Records provided below:
Lemma open_last fuel k ft inp np : ready ft → run (open_console (S fuel) k) ft inp np = run k ft inp np.
Proof.
  intros (a & b & Hab & Ha & Hb & Hu). cbn [open_console run]. rewrite (fd_new_eq _ ft a) by (done || intros i Hi; apply Hu; lia).
  rewrite (proj2 (Z.ltb_ge _ 0)), (proj2 (Z.leb_le 3 _)) by lia. cbn [run]. rewrite fd_close_eq, list_insert_insert_eq. by rewrite list_insert_id.
Qed.

Lemma open_next fuel k ft inp np i : (i < 3)%nat → free ft i → (∀ j, (j < i)%nat → used ft j) →
  run (open_console (S fuel) k) ft inp np = run (open_console fuel k) (<[i := Some (File (str "console") O_RDWR)]> ft) inp np.
Proof.
  intros Hi Hf Hu. cbn [open_console run]. rewrite (fd_new_eq _ ft i) by done. rewrite (proj2 (Z.ltb_ge _ 0)) by lia.
  by rewrite (proj2 (Z.leb_gt 3 _)) by lia.
Qed.

Lemma startable_insert ft i o : startable ft → (i < 3)%nat → startable (<[i := Some o]> ft).
Proof.
  intros (a & b & Hab & Ha & Hb & Hu) Hi. exists a, b. unfold free. rewrite !list_lookup_insert_ne by lia. split_and!; try done; try lia.
  intros j Hj Hne. apply used_insert; [apply used_lt, Hu; lia|right; by apply Hu].
Qed.

Lemma fill_insert ft i : free ft i → (i < 3)%nat → fill (<[i := Some (File (str "console") O_RDWR)]> ft) = fill ft.
Proof.
  intros Hf Hi. apply list_eq. intros j. unfold fill. rewrite !list_lookup_imap. unfold free in Hf. apply lookup_lt_Some in Hf as Hl.
  destruct (decide (i = j)) as [<- |].
  - rewrite list_lookup_insert_eq, Hf by done. cbn. rewrite decide_False by naive_solver. by rewrite decide_True.
  - by rewrite list_lookup_insert_ne.
Qed.

(** [i] descriptors are known to be in use, so [3 - i] may have to be opened. *)
Lemma open_console_ok d i fuel k ft inp np :
  i = (3 - d)%nat → (d ≤ 3)%nat → (d < fuel)%nat → startable ft → (∀ j, (j < i)%nat → used ft j) →
  run (open_console fuel k) ft inp np = run k (fill ft) inp np.
Proof.
  revert i fuel ft. induction d as [|d IH]; intros i fuel ft -> Hd Hf Hs Hu; destruct fuel as [|fuel]; try lia.
  - assert (ready ft) as Hr; [|by rewrite open_last, fill_id]. destruct Hs as (a & b & Hab & Ha & Hb & Hu'). exists a, b. split_and!; try done; try lia.
    intros j Hj Hne. destruct (decide (j < 3)%nat); [by apply Hu; lia|apply Hu'; lia].
  - assert (3 - S d < length ft)%nat as Hl. { destruct Hs as (a & b & Hab & Ha & _). unfold free in Ha. apply lookup_lt_Some in Ha. lia. }
    destruct (lookup_lt_is_Some_2 ft _ Hl) as [[o|] Ho].
    + apply (IH (3 - d)%nat); [done|lia|lia|done|]. intros j Hj. destruct (decide (j = 3 - S d)%nat) as [-> |]; [by exists o|apply Hu; lia].
    + rewrite (open_next _ _ _ _ _ (3 - S d)) by (done || lia). rewrite <-(fill_insert ft (3 - S d)) by (done || lia).
      apply (IH (3 - d)%nat); [done|lia|lia|apply startable_insert; [done|lia]|].
      intros j Hj. apply used_insert; [lia|]. destruct (decide (j = 3 - S d)%nat) as [-> |]; [by left|right; apply Hu; lia].
Qed.

(** The characters of a line before its end. *)
Definition line_ok (line : list Z) : Prop := Forall (λ c, 0 < c < 256 ∧ c ≠ 10 ∧ c ≠ 13) line ∧ len line ≤ 98.

(** The memory after [getcmd] has read [line]. *)
Definition line_mem (m : mem) (buf : Z) (line : list Z) : mem := mem_write (Ulib.memset m buf 0 100) buf ((line ++ [10]) ++ [0]).

Lemma gets_line n acc k ft line rest np :
  Forall (λ c, 0 < c < 256 ∧ c ≠ 10 ∧ c ≠ 13) line → (length line < n)%nat →
  run (gets_loop n acc k) ft (line ++ 10 :: rest) np = run (k (acc ++ line ++ [10])) ft rest np.
Proof.
  intros Hl. revert n acc. induction Hl as [|c line [Hc [H10 H13]] Hl IH]; intros n acc Hn; destruct n as [|n]; cbn [length] in Hn; try lia.
  - done.
  - cbn [gets_loop run app]. change (Z.to_nat 1) with 1%nat. cbn [take drop]. rewrite (proj2 (Z.eqb_neq c 10)), (proj2 (Z.eqb_neq c 13)) by done. cbn [orb].
    rewrite IH by lia. by rewrite <-app_assoc.
Qed.

Lemma line_mem_at m buf line i : (i < length line)%nat → line_ok line → ldb (line_mem m buf line) (buf + Z.of_nat i) = default 0 (line !! i).
Proof.
  intros Hi [Hl _]. unfold line_mem. rewrite (ldb_write_in _ _ _ _ i) by (rewrite ?length_app; lia). rewrite !lookup_app_l by (rewrite ?length_app; lia).
  destruct (lookup_lt_is_Some_2 line i Hi) as [c E]. rewrite E. cbn [default].
  eapply Forall_lookup_1 in Hl; [|exact E]. apply u8_byte. cbn. lia.
Qed.

Lemma line_mem_end m buf line : ldb (line_mem m buf line) (buf + len line) = 10 ∧ ldb (line_mem m buf line) (buf + (len line + 1)) = 0.
Proof.
  unfold line_mem, len. split.
  - rewrite (ldb_write_in _ _ _ _ (length line)) by (rewrite ?length_app; cbn; lia). rewrite lookup_app_l by (rewrite length_app; cbn; lia).
    by rewrite lookup_app_r, Nat.sub_diag by lia.
  - rewrite (ldb_write_in _ _ _ _ (S (length line))) by (rewrite ?length_app; cbn; lia). rewrite lookup_app_r by (rewrite length_app; cbn; lia).
    rewrite length_app, Nat.add_comm. by rewrite Nat.sub_diag.
Qed.

Lemma line_string m buf line : line_ok line → is_string (line_mem m buf line) buf (len line + 1).
Proof.
  intros Hl. destruct (line_mem_end m buf line) as [E10 E0]. unfold len in *. split_and!; [lia|done|]. intros x Hx.
  destruct (decide (x = buf + Z.of_nat (length line))) as [-> | Hne]; [rewrite E10; lia|].
  replace x with (buf + Z.of_nat (Z.to_nat (x - buf))) by lia. rewrite line_mem_at by (done || lia). destruct Hl as [Hl _].
  destruct (lookup_lt_is_Some_2 line (Z.to_nat (x - buf))) as [c E]; [lia|]. rewrite E. eapply Forall_lookup_1 in Hl; [|exact E]. cbn. lia.
Qed.

Lemma getcmd_line m buf k ft line rest np : line_ok line →
  run (getcmd m buf 100 k) ft (line ++ 10 :: rest) np = run (k 0 (line_mem m buf line)) ft rest np.
Proof.
  intros Hl. pose proof (line_string m buf line Hl) as (Hn & _ & Hs). specialize (Hs buf ltac:(unfold len in *; lia)). destruct Hl as [Hl Hlen].
  unfold getcmd, gets. cbn [run]. rewrite gets_line by (done || unfold len in *; lia). cbn [app]. fold (line_mem m buf line).
  by rewrite (proj2 (Z.eqb_neq _ 0) Hs).
Qed.

Lemma skip_blanks_range n m p e : p ≤ e → ldb m e = 10 → p ≤ skip_blanks n m p ≤ e.
Proof.
  intros Hp He. revert p Hp. induction n as [|n IH]; intros p Hp; cbn [skip_blanks]; [lia|].
  destruct (_ || _) eqn:E; [|lia]. assert (p ≠ e) by (intros ->; rewrite He in E; done). specialize (IH (p + 1) ltac:(lia)). lia.
Qed.
Inductive p_tail : prog → fdtable → nat → Prop :=
  | pt1 : p_tail (PClose 5 (PWait (λ _, PExit 0))) (fd_close 4 TP) 3
  | pt2 : p_tail (PWait (λ _, PExit 0)) (fd_close 5 (fd_close 4 TP)) 2.

(** The worlds of the first steps. *)
Definition w_pipe : world :=
  mkworld [mkuproc P 1 (Running (pp_pipe (λ b0 b1, pp_fork 3 4 b0 b1))) ([Some (Given 0); Some (Given 1); Some (Given 2); Some (PipeR 0); Some (PipeW 0)] ++ replicate 11 None)] [[]] [] C.
Definition w_fork : world := mkworld [mkuproc P 1 (Running (pp_fork 3 4 5 6)) T0] [[]; []] [] C.

(** The worlds that can come about; the number bounds the steps to come. *)
Inductive inv : nat → world → Prop :=
  | i_start : inv (20 + length child_line + length parent_line) (pp_start P C)
  | i_pipe : inv (19 + length child_line + length parent_line) w_pipe
  | i_pipes : inv (18 + length child_line + length parent_line) w_fork
  | i_early p fp rp c fc rc : p_early p fp rp → c_early c fc rc → inv (rp + rc) (W (Running p) fp (Running c) fc [] [] [])
  | i_sent c fc rc : c_early c fc rc → inv (6 + length parent_line + rc) (W (Running p_read) TP (Running c) fc (str "ping") [] [])
  | i_show c rc out : c_show c rc out → inv (6 + length parent_line + rc) (W (Running p_read) TP (Running c) TC [] [] out)
  | i_back sc fc rc : c_late sc fc rc → inv (6 + length parent_line + rc) (W (Running p_read) TP sc fc [] (str "pong") child_line)
  | i_reply p rp out sc fc rc : p_show p rp out → c_late sc fc rc → inv (rp + rc) (W (Running p) TP sc fc [] [] (child_line ++ out))
  | i_tail p fp rp sc fc rc : p_tail p fp rp → c_late sc fc rc → inv (rp + rc) (W (Running p) fp sc fc [] [] (child_line ++ parent_line))
  | i_reaped fp : inv 1 (W (Running (PExit 0)) fp Gone [] [] [] (child_line ++ parent_line))
  | i_done : inv 0 (W Zombie [] Gone [] [] [] (child_line ++ parent_line)).

(** * Steps of the two *)

Section steps.
  Context (sp sc : ustate) (fp fc : fdtable) (q1 q2 out : list Z).

Lemma st_close0 fd k : step (W (Running (PClose fd k)) fp sc fc q1 q2 out) 0 = Some (W (Running k) (fd_close fd fp) sc fc q1 q2 out).
Proof. done. Qed.

Lemma st_close1 fd k : step (W sp fp (Running (PClose fd k)) fc q1 q2 out) 1 = Some (W sp fp (Running k) (fd_close fd fc) q1 q2 out).
Proof. done. Qed.

Lemma st_exit0 n : step (W (Running (PExit n)) fp sc fc q1 q2 out) 0 = Some (W Zombie [] sc fc q1 q2 out).
Proof. done. Qed.

Lemma st_exit1 n : step (W sp fp (Running (PExit n)) fc q1 q2 out) 1 = Some (W sp fp Zombie [] q1 q2 out).
Proof. done. Qed.

Lemma st_get0 k : step (W (Running (PGetpid k)) fp sc fc q1 q2 out) 0 = Some (W (Running (k P)) fp sc fc q1 q2 out).
Proof. done. Qed.

Lemma st_get1 k : step (W sp fp (Running (PGetpid k)) fc q1 q2 out) 1 = Some (W sp fp (Running (k C)) fc q1 q2 out).
Proof. done. Qed.

Lemma st_print0 bs k : step (W (Running (PWrite 1 bs k)) TP sc fc q1 q2 out) 0 = Some (W (Running k) TP sc fc q1 q2 (out ++ bs)).
Proof. done. Qed.

Lemma st_print1 bs k : step (W sp fp (Running (PWrite 1 bs k)) TC q1 q2 out) 1 = Some (W sp fp (Running k) TC q1 q2 (out ++ bs)).
Proof. done. Qed.

Lemma st_ping : step (W (Running (PWrite 4 (str "ping") p_read)) TP sc fc [] q2 out) 0 = Some (W (Running p_read) TP sc fc (str "ping") q2 out).
Proof. done. Qed.

Lemma st_pong : step (W sp fp (Running c_pong) TC q1 [] out) 1 = Some (W sp fp (Running c_end) TC q1 (str "pong") out).
Proof. done. Qed.

Lemma st_read1 : step (W sp fp (Running c_read) TC (str "ping") q2 out) 1 =
  Some (W sp fp (Running (PGetpid (λ pid, fprint 1 (received pid (str "ping")) c_pong))) TC [] q2 out).
Proof. done. Qed.

Lemma st_read0 : step (W (Running p_read) TP sc fc q1 (str "pong") out) 0 =
  Some (W (Running (PGetpid (λ pid, fprint 1 (received pid (str "pong")) p_end))) TP sc fc q1 [] out).
Proof. done. Qed.

Lemma st_other i : (2 ≤ i)%nat → step (W sp fp sc fc q1 q2 out) i = None.
Proof. intros Hi. destruct i as [|[|i]]; [lia|lia|done]. Qed.

Lemma st_wait_zombie k : step (W (Running (PWait k)) fp Zombie fc q1 q2 out) 0 = Some (W (Running (k C)) fp Gone [] q1 q2 out).
Proof. unfold step, W. cbn -[Z.eqb]. unfold zombie_child. cbn -[Z.eqb]. by rewrite andb_false_r, Z.eqb_refl. Qed.

Lemma st_wait_running k c : step (W (Running (PWait k)) fp (Running c) fc q1 q2 out) 0 = None.
Proof. unfold step, W. cbn -[Z.eqb]. unfold zombie_child, live_child. cbn -[Z.eqb]. by rewrite !andb_false_r, Z.eqb_refl, orb_true_r. Qed.

Lemma st_wait1 p rp : p_early p fp rp → step (W sp fp (Running c_read) TC [] q2 out) 1 = None.
Proof. by destruct 1. Qed.

Lemma st_wait0 c rc : c_early c fc rc → step (W (Running p_read) TP sc fc q1 [] out) 0 = None.
Proof. by destruct 1. Qed.

Lemma st_wait0_show : step (W (Running p_read) TP sc TC q1 [] out) 0 = None.
Proof. done. Qed.
End steps.

Lemma st_alone x q out nx i : (1 ≤ i)%nat → step (mkworld [x] q out nx) i = None.
Proof. intros Hi. destruct i as [|i]; [lia|]. reflexivity. Qed.

Lemma st_start : step (pp_start P C) 0 = Some w_pipe.
Proof. reflexivity. Qed.

Lemma st_pipe : step w_pipe 0 = Some w_fork.
Proof. reflexivity. Qed.

Lemma st_fork : step w_fork 0 = Some (W (Running (pp_parent 3 4 5 6)) T0 (Running (pp_child 3 4 5 6)) T0 [] [] []).
Proof. unfold step, w_fork, pp_fork. cbn -[Z.ltb Z.eqb Z.add]. rewrite (proj2 (Z.ltb_ge C 0)), (proj2 (Z.eqb_neq C 0)) by lia. reflexivity. Qed.

Lemma c_early_step sp fp q2 out c fc rc w : c_early c fc rc → step (W sp fp (Running c) fc [] q2 out) 1 = Some w → (∃ p rp, p_early p fp rp) →
  ∃ c' fc' rc', w = W sp fp (Running c') fc' [] q2 out ∧ c_early c' fc' rc' ∧ (rc' < rc)%nat.
Proof.
  intros Hc E (p & rp & Hp). destruct Hc.
  - unfold pp_child in E. rewrite st_close1 in E. injection E as <-. eexists _, _, _. split_and!; [done|constructor|lia].
  - rewrite st_close1 in E. injection E as <-. eexists _, _, _. split_and!; [done|constructor|lia].
  - by rewrite (st_wait1 _ _ _ _ p rp) in E.
Qed.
End of Records provided.
**Task to complete**
Copy each line of the records that contains the word "injection".

**Answer space**
  - unfold pp_child in E. rewrite st_close1 in E. injection E as <-. eexists _, _, _. split_and!; [done|constructor|lia].
  - rewrite st_close1 in E. injection E as <-. eexists _, _, _. split_and!; [done|constructor|lia].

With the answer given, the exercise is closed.